I feel sick just thinking about the images. I’m revolted by the memory of how his body stumbled and crumpled to the ground. I wonder why the man was acting defiantly. I question why both officers fired so many shots.

But mostly, I feel sickness at watching a life snuffed out so quickly.

Feelings

We need to cross the emotional bridge and sense the feelings of those oppressed by racism.

Not facts. Because the facts aren’t clear; they aren’t known to me, and they are in dispute.

Seeking the facts doesn’t make the sick feeling in my stomach go away.

But the feelings are real no matter what the facts are. A man was killed. He was a black man. He was confronted by police and within 20 seconds, he was dead.

This video was not the death of Michael Brown in Ferguson, Missouri, but it happened four miles away and two weeks later.

The protests in Ferguson and the discussions on social media continue to reveal that there is a gaping chasm between the feelings and emotions experienced by whites and blacks in this country: in police interactions, experiences in schools, looking for employment or having voices heard and understood.

There is a racial divide in our society, and “the way forward is not an appeal to the facts as a first resort, but the attempt to get inside each other’s skin as best as we can to feel what they feel, and understand it,” wrote the Rev. Bryan Loritts in Christianity Today.

As Loritts wrote, if his wife approaches him and shares how she is feeling and he just responds to her with facts, their relationship can never be close. The one fact that would be helpful for white people to understand is that African Americans feel confused, afraid, victimized and oppressed.

I and other white evangelical leaders and our organizations can be rightly faulted for not encouraging “a groundswell of evangelical call for action,” as the Rev. Thabiti Anyabwile wrote for The Gospel Coalition. To be honest, I wasn’t sure what to say or how to participate.

Since then, I’ve taken time to read what some African American evangelical leaders have shared, and I’ve talked with African American leaders with whom I know.

I would encourage you to do the same.

In any relationship we must understand how each other is feeling.

Try to understand the feelings in their stories.
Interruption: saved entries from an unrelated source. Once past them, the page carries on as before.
(* ===== verification/Prelude.v ===== *)
(** * DERO VeilNet: a verification library

    VeilNet is a decentralised VPN written in Go.  Nodes advertise themselves
    in a registry; a client selects nodes and builds a route of one to three
    WireGuard hops; it pays per node from a DERO wallet with prepaid credit,
    node-signed receipts and batched settlements; a node admits a client that
    presents a bearer token, leases it a tunnel address and installs it as a
    WireGuard peer; the client's tunnel engine watches the handshake and a kill
    switch blocks traffic outside the tunnel.  The files below model the parts
    under [src/internal/], the three programs under [src/cmd/] (the client, the
    privileged service and the node) and the libraries under [src/sdk/] and
    [src/mobile/] as executable definitions, and prove them correct.

    ** Conventions

    A Go method [T.M] is the function [T_M] on an explicit state, returning the
    new state and a [result] (the Go pair of a value and an error).  Clocks,
    random bytes, file and wallet answers and the order in which Go walks a map
    are arguments, so a theorem holds for every such choice; a random source
    that fails is [None].  Integers are [Z] with the wrap-around of their width
    written out ([wrap_u64], [wrap_i64], [wrap_u32]); [float64] is IEEE-754
    binary64 ([Float64]).  A method that holds its lock throughout is one step;
    a method that releases it half-way is given as its locked sections too, and
    what overlapping calls can do is a sequence of those sections.  Pointers
    shared between indices are addresses into a heap ([Session]).  SHA-256,
    ed25519, Curve25519, JSON, Unicode case tables, IPv6 text, the wallet, the
    WireGuard device and the operating system's command runner lie outside the
    repository: they are type classes, with their documented behaviour as laws
    where a theorem needs it and a concrete instance behind every witness.

    ** How the parts fit

    The daemon is [Service]: it reads requests from [Ipc], keeps the client
    application of [App] with the wallet of [Wallet], and hands the outside to
    three parts behind interfaces: the engine ([App.Engine], implemented by
    [EngineAdapter] over [Tunnel], whose devices [Backend] opens), the leak
    protection ([App.Enforcer], implemented by [Enforce] over [Firewall] and
    [Dns]) and the database ([App.ClientStore], implemented by [AppStorage] over
    [Storage]).  [Sdk] and [Mobile] are clients of the same application; so is
    the page of [Ui], whose provider is the application itself or, in the client
    program of [Remote] and [Cli], the service at the other end of [Ipc]; the two
    are related by a refinement.  The wallet the client and the payments are
    written against is implemented by [Dero], [Xswd] and, over the wire, [Rpc].
    A node is [NodeApi] over [Controller], whose device [NodeWg] implements;
    [NodeDaemon] starts it from its files and [NodeStatus] asks it.  A theorem about [App] is proved against the
    interfaces and their laws; each implementation discharges the laws, and the
    properties of [Service] are about the composition.

    ** Files

    Shared: this prelude (results, machine integers, sums and stable sorting,
    tactics, hint databases), [Float64], [GoStrings], [GoText], [NetIP],
    [Timestamps] (RFC 3339 texts of civil times) and [Crypto] give the parts of
    Go and its standard library the program uses.

    The core of a session:

    - [Session] ([session/session.go]): the session manager.  A token opens at
      most one session and never one after its revocation
      ([session_single_use]); every branch of opening ([authorize_exact]); a
      sweep evicts exactly the expired ([sweep_exact]); byte counters touch one
      session ([add_bytes_isolated]).
    - [Tokens] ([tokens/]): bearer tokens.  Minting then validating returns the
      token; a wrong secret, a revoked or an expired id never does.  The issuer
      is an instance of the validator interface [Session] is written against.
    - [Dero] ([dero/client.go], [mock.go]): the wallet interface, its laws, and
      the mock and HTTP wallets as instances.  [Xswd] ([dero/xswd.go],
      [xswd_client.go]): the wallet bridge over a websocket; a transfer is asked
      for once.  [WalletAuth] ([dero/auth.go]): Basic and Digest logins; the
      answer is the one RFC 7616 names.  [Rpc] ([dero/client.go], [mock.go]): the
      typed calls over that transport; only submissions spend, each at most once.
    - [Payments] ([payments/payments.go]): approval, funding, token, receipts and
      settlement over any wallet.  Nothing is spent without approval, an approval
      spends exactly the deposit, a session's charges stay within it, settling
      submits each receipt once and a retry repeats the identical submission.
    - [Registry] ([registry/]): validation, signed announcements, the store with
      its pinned operator keys, and the weighted selection: the winner is the
      least in the documented order whatever order the map is walked in.
    - [Reputation] ([reputation/]): evidence that a node settled twice or forged
      a receipt, advisories, scores.  A slash needs a valid proof; a score lies
      in the unit interval.
    - [Route], [Guards], [Latency], [Circuit] ([multihop/]): route construction
      with its separation checks, hop tokens, guarded rotation, latency scoring
      and greedy path selection, circuits and their rotator.  [Latency] is a
      refinement of [Route]: what it selects builds and verifies.
    - [RouteBilling] ([payments/multihop.go]): one approval for a route.
    - [Cover] ([cover/cover.go]): padding and constant-rate shaping with its
      cost counters and cap.
    - [Events] ([events/bus.go]): non-blocking delivery to subscribers.

    The node:

    - [Ipam], [Abuse], [NodeStore], [NodeConfig] ([nodes/]): the address pool,
      rate limits and blocklist, the client table, the node's configuration.
    - [Controller] ([nodes/controller.go]): admission, revocation and the sweep
      over [Session], [Ipam], [Abuse], [NodeStore] and a WireGuard device.  Live
      sessions own distinct leased addresses, also after a restart, and every
      refusal gives back what it took.
    - [NodeApi] ([nodes/api.go]): the loopback management API; nothing reaches
      the controller without the bearer token, and the handlers refine it.
    - [NodeFirewall] ([nodes/firewall.go]): the exit rules of the node.
    - [NodeWg] ([nodes/wireguard.go]): the device.  An admitted client is routed
      to its leased address, a revoked one is cut off.
    - [NodeDaemon] ([cmd/veilnet-node/main.go], [nodes/config.go], [store.go],
      [abuse.go], [heartbeat.go]): the start of the daemon from its files, its
      steps, and the subcommands that change the files.  The complaint that
      reaches the threshold keeps the node from starting.
    - [NodeStatus] ([cmd/veilnet-node/main.go]): the status screen.  It shows the
      controller's numbers, through [NodeApi] and its JSON.

    The tunnel and the protection:

    - [WgConf] ([wireguard/wgconf.go]): the wg-quick and device formats with
      their round trips, validation, key generation.
    - [Tunnel] ([tunnel/engine.go], [monitor.go], [kernel.go]): the engine and
      its watchdog.  UP means a live device and a handshake; one tick is
      described exactly; a dead peer leads to FAILED after the configured number
      of ticks.
    - [Backend] ([tunnel/backend.go]): the wireguard-go and wgctrl backends over
      a machine that counts what is open.  A backend that could not be created,
      and one that was closed, leaves nothing open; creating one refines what
      [Tunnel] says of it.
    - [Runner] ([firewall/killswitch.go]): commands and state files, shared by
      the next three.
    - [Firewall] ([firewall/]): the kill switch.  Its manager is proved against
      the contract [KillSwitchLaws]; the netsh backend implements the contract on
      any runner where the commands do what they document.  A cycle restores
      rules and policy, a failed enable leaves nothing, and a tunnel loss only
      ever runs commands that block.
    - [Routing] ([routing/]), [Dns] ([dns/]): routes and resolvers with their
      snapshots; what was there before is there after.
    - [Enforce] ([app/enforce.go], [cmd/veilnet-service/enforce.go]): the plan
      for a node and the enforcer that applies it; a cycle leaves the machine as
      it was, a failed application rolls back.

    The client:

    - [ClientConfig] ([config/client.go]): defaults, validation, files.
    - [App] ([app/app.go], [select.go]): listing, selecting, connecting and
      disconnecting.  A connected client is protected; a connection that failed
      leaves nothing running; rules come off after the tunnel is down.
    - [AppCircuit] ([app/circuit.go]): circuits chosen and rotated; the recorded
      circuit is well formed.
    - [Storage] ([storage/client.go]): the tables and statements.  Opening
      resumes an interrupted migration; what is saved is read back.
      [AppStorage]: the application over those tables; the history has every
      session with its traffic.
    - [Diag] ([app/diag.go]): the report says what is the case.
    - [Onboard] ([app/onboard.go]): first start, crash marker, error catalogue.
    - [Wallet] ([app/wallet.go]): the wallet of the client; a payment needs an
      approval and nothing else spends.

    The programs around it:

    - [EngineAdapter] ([cmd/veilnet-service/engine_adapter.go],
      [transport/transport.go]): the tunnel engine as the engine of [App], and the
      transports by name.  A connection configures exactly one peer, the node.
    - [Ipc] ([ipc/]): token file, server and call.  Only the token reaches the
      handler, and a call is what the handler does with its request.
    - [Service] ([cmd/veilnet-service/main.go]): start and dispatch.  Whatever
      clients ask, in whatever order, a current node means protection; DERO moves
      only on a wallet-pay with an approval; passwords do not leave.
    - [Sdk] ([sdk/veilnet/]): selection is the cheapest suitable node whatever
      the order of the list; connecting at a price needs the hook.
    - [Mobile] ([mobile/veilnet/]): the calls of a phone; Start asks to connect
      only with a tunnel, or as the demo, and within what the host agreed to pay.
    - [Ui] ([ui/ui.go]): the handlers of the page as programs of calls on a
      provider.  A page spends only by the payment route, once per approval;
      passwords stay where they are.
    - [Codec]: a concrete codec of everything that crosses the channel, the
      witness that the laws of the JSON classes can hold.
    - [Remote] ([cmd/veilnet/main.go]): the provider of the page over the service.
      While the service answers, the page over it is the page over the
      application.
    - [Cli] ([cmd/veilnet/main.go]): what the arguments mean and a run of the
      program; the next run reports how this one ended.
    - [Setup] ([cmd/veilnet/setup.go]): the report of the environment; it counts
      no issue exactly when everything is in place.
    - [Demo] ([app/demo.go]): the engine of the demo with its sleeping
      goroutines, and the demo run; the engine always settles.
    - [Platform] ([platform/], [tunnel/kernel_*.go]): directories, the places of
      the state files of [Firewall], [Dns] and [Routing], the registry of
      backends, the kernel probes.  What one run leaves the next one finds.
    - [Security] ([security/]): access list, rate limiter, token checks, allowed
      commands and metadata, diagnostics.  In every window at most the limit of
      calls of a key passes.  [Redact] ([security/redact.go]): the patterns for
      log lines over a matcher proved to find exactly what matches.

    ** Fuel and bounds

    Loops are structural except for these.  The pool scan of
    [Ipam.IPAM_Allocate] is bounded by the size of the range in the code: the
    fuel is that size, and [Ipam.allocate_exact] shows it finds a free address
    whenever there is one.  The hop search of [AppCircuit.AutoCircuitHops] drops
    a hop on each retry: three units are enough ([AppCircuit.auto_circuit_facts]),
    and [Service.AutoCircuit_total] runs it with them.  The backoff loop runs at
    most failures - 1 times; the calendar of [Timestamps] is correct for the
    years 1 to 9999, which bounds the times that survive the database.  The runes
    of [Security] and the replacements of [Redact] take the length of the text
    (plus one) as fuel, since each step takes a byte.

    ** What the model shows besides

    Small closed examples record behaviour that differs from what the code or
    its comments intend: a session reopened after its token expired leaves its
    address behind, two overlapping settlements pay twice, a rotation half-way
    undoes another, a stop overlapping the watchdog leaves the tunnel UP without
    a device, a Linux without nftables is locked out by a failed enable, an
    apply on the wireguard-go backend adds peers instead of replacing them, the
    kernel backend ignores the configured transport, the daemon starts with an
    empty list of nodes and can connect to none, a NaN price needs no approval,
    and others next to the component they concern.

    ** Not modelled

    Sockets, pipes, HTTP, JSON, TOML and SQL engines below the texts and tables
    the program sees; device drivers; goroutine schedules other than the
    sequences of locked sections (and, for the demo, of sleepers) given; parsing
    flags, printing, signals and opening a browser; the Windows administrator
    token; the prerequisite script of [setup.go], which nothing calls; the
    smart contract ([contracts/veilnet.bas], DVM-BASIC); the reference implementations of the tests ([tests/ref/]). *)

From Stdlib Require Import ZArith Lia.
From stdpp Require Export base tactics option list gmap fin_maps strings sorting pretty.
The Rev. Efrem Smith wrote that it’s painful to share his own experiences of being racially profiled: driving with two other African American males and being stopped by police because they fit the description of someone who robbed a house nearby.

When preparing to move back to the U.S. to plant a new church in Washington D.C., Anyabwile said his one fear was, “This country destroying my boy. Ferguson is my fear. I could be the black dad approaching a white sheet stained with his son’s blood.”

Pastor Leonce Crump told the story of being stopped while driving through Texas. As he was being removed from the car by one officer and frisked, the other officer asked his wife—who is white—if she was “being held against her will.”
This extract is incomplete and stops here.